Buzzy, billion dollar fintech startup Revolut has hired a PR firm with a specialism in crisis communications and is recruiting an in-house defamation lawyer as negative coverage of the company continues.
Two industry sources told Yahoo Finance UK that Revolut has appointed MHP Communications to act as external PR and communications advisors. Keith Gladdis, a former news editor at the Daily Mail, is understood to be working on the account.
When Gladdis joined MHP as a director in 2017, the PR firm said that he would be “offering senior counsel to clients on media strategy, crisis communications, and effective campaigning.”
A spokesperson for Revolut said appointing an outside PR firm was the “logical development for a large and growing business.”
“MHP Communications will undertake a programme of proactive campaigns and media strategy to support Revolut in its next phase of international growth, led by the agency’s specialist financial services team. This includes launching in north America and Asia as part of a long term programme of international expansion,” the spokesperson said.
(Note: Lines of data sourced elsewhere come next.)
(** EAP over RADIUS attributes: a payload chunked for EAP-Message attributes
    is reassembled unchanged, and each chunk has at most [maxSize] bytes, so that
    with the size 253 used by the callers every attribute fits its length byte. *)
Theorem eap_message_roundtrip payload maxSize :
  0 < maxSize ->
  exists fs, FragmentEAPMessage payload maxSize = Ok fs
    /\ AssembleEAPMessage (map (MakeAttribute AttrEAPMessage) fs) = payload
    /\ Forall (fun f => len f <= maxSize) fs.
Proof.
  intros Hm. unfold FragmentEAPMessage. destruct (len payload <=? maxSize) eqn:E.
  - eexists. split; [done|]. rewrite assemble_fragments. simpl. rewrite app_nil_r.
    split; [done|]. constructor; [zsolve|constructor].
  - destruct (maxSize <=? 0) eqn:E0; [zsolve|]. eexists. split; [done|].
    destruct (frag_loop_concat (length payload) payload maxSize) as [C F]; [done|done|].
    rewrite assemble_fragments. split; [done|]. eapply Forall_impl; [exact F|]. simpl. lia.
Qed.

Lemma eap_message_roundtrip_witness :
  exists fs, FragmentEAPMessage [1; 2; 3; 4; 5] 2 = Ok fs
    /\ AssembleEAPMessage (map (MakeAttribute AttrEAPMessage) fs) = [1; 2; 3; 4; 5]
    /\ Forall (fun f => len f <= 2) fs.
Proof. apply eap_message_roundtrip. reflexivity. Defined.

(** ** vsa.go *)
Definition VendorID3GPP : Z := 10415.
Definition VendorTypeSNSSAI : Z := 200.

Record VSA : Type := mkVSA { VendorID : Z; VendorType : Z; VData : bytes }.

Definition DecodeVSA (attr : option Attribute) : result radius_error VSA :=
  match attr with
  | None => Err ErrInvalidVSA
  | Some a =>
      if negb (AType a =? AttrVendorSpecific) then Err ErrInvalidVSA
      else match AValue a with
      | d0 :: d1 :: d2 :: d3 :: d4 :: rest =>
          Ok (mkVSA (Z.lor d0 (Z.lor (Z.shiftl d1 8) (Z.shiftl d2 16))) d3 (d4 :: rest))
      | _ => Err ErrInvalidVSA
      end
  end.
Definition selectTargetBizURL (v : pod_view) (cfg_ttl : Z) (static podID : string) : string :=
  match (if is_empty podID then None else usable (getBizPodURL v podID)) with
  | Some url => url
  | None =>
      match usable (pickRandomLiveBizURL v cfg_ttl) with
      | Some url => url
      | None => static
      end
  end.

Lemma pickRandomLive_live v ttl url :
  0 <= v_now v -> pickRandomLiveBizURL v ttl = Ok url -> url <> estr ->
  exists keys key e, scan_pages (v_scan v) = Ok keys /\ key ∈ keys
    /\ v_get v key = Ok (Some e) /\ bp_URL e = url
    /\ (v_now v - (if ttl =? 0 then BizPodEntryTTL else ttl)) / second <= bp_LastSeen e.
Proof.
  intros Hn. unfold pickRandomLiveBizURL. destruct (scan_pages _) as [keys| |] eqn:Es; simpl; [|done..].
  destruct (_ =? 0); [by intros [= <-]|].
  destruct (omap _ keys !! _) as [u|] eqn:El; [|done]. intros [= <-] _.
  apply list_elem_of_lookup_2, list_elem_of_omap in El as (key & Hk & Hl).
  unfold live_url in Hl. destruct (v_get v key) as [[e|]| |] eqn:Eg; [|done..].
  destruct (_ && _) eqn:Eb; [|done]. injection Hl as <-. zbool. exists keys, key, e. done.
Qed.

Lemma pickRandomLive_no_panic v ttl :
  Forall (fun p => p <> Panic) (v_scan v) -> pickRandomLiveBizURL v ttl <> Panic.
Proof.
  intros Hp. unfold pickRandomLiveBizURL.
  assert (Hs : scan_pages (v_scan v) <> Panic).
  { induction Hp as [|p ps Hp1 Hp2 IH]; [done|]. simpl. destruct p; [|done..]. simpl.
    by destruct (scan_pages ps). }
  destruct (scan_pages _) as [keys| |]; simpl; [|done..].
  set (l := omap _ keys). destruct (len l =? 0) eqn:E; [done|].
  destruct (l !! _) eqn:El; [done|]. exfalso. apply lookup_ge_None in El.
  assert (H := len_nonneg l). zbool. assert (B : 0 <= v_now v mod len l < len l) by (apply Z.mod_pos_bound; lia).
  unfold len in *. lia.
Qed.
Yahoo Finance UK last month broke the news that Revolut was hunting for what is understood to be its first external PR firm.
The appointment comes amid a string of bad headlines for Revolut, which is one of the UK’s so-called “unicorn” startups — a private tech business worth over $1bn.
The Telegraph reported last month on what it claimed were sanctions screening issues at the company. On the same day, Wired published a report detailing the “toxic” internal culture at the startup. These followed headlines earlier in the year about fake data used in Revolut’s adverts and scrutiny of the company’s banking activities in Lithuania.
UK marketing magazine The Drum recently described Revolut’s year so far as a “PR crisis.”
Revolut has pushed back strongly against the claims of a poor internal culture and compliance issues. The startup said it was improving its culture and that the reports around sanctions screening systems were “misleading.”
However, on Tuesday, the BBC reported that a Revolut whistleblower approached the UK’s Financial Conduct Authority in 2016 to raise concerns about internal culture and compliance. This led to an investigation by the FCA that was closed a year later, according to the BBC.
As well as calling in PR help, Revolut is also recruiting an in-house defamation lawyer as it seeks to fight back against negative headlines and protect its reputation.
A job posting on its website said the role will involve “supporting a variety of defamation claims and reputation related matters.”
The new role will also “advise on libel, slander and internet defamation matters and recommend to senior management the steps required to protect the business’s reputation by bringing or defending such claims.”
“With regard to our legal team, Revolut’s swift growth has generated great interest in the business. This has sometimes led to untrue and damaging claims being made, which we always seek to correct. Revolut is undertaking recruitment to fill a range of highly skilled roles worldwide,” a spokesperson for Revolut said.
Revolut is one of Britain’s hottest startups. It was founded in 2015 by a former Credit Suisse currency trader and began as a prepaid card linked to an app that let people buy ultra-cheap currency. It has expanded into everything from insurance to cryptocurrencies.
The startup was valued at $1.7bn (£1.2bn) last year and has raised money from top venture capitalists in Europe and Silicon Valley. It has four million users globally and signs up thousands of new accounts each day.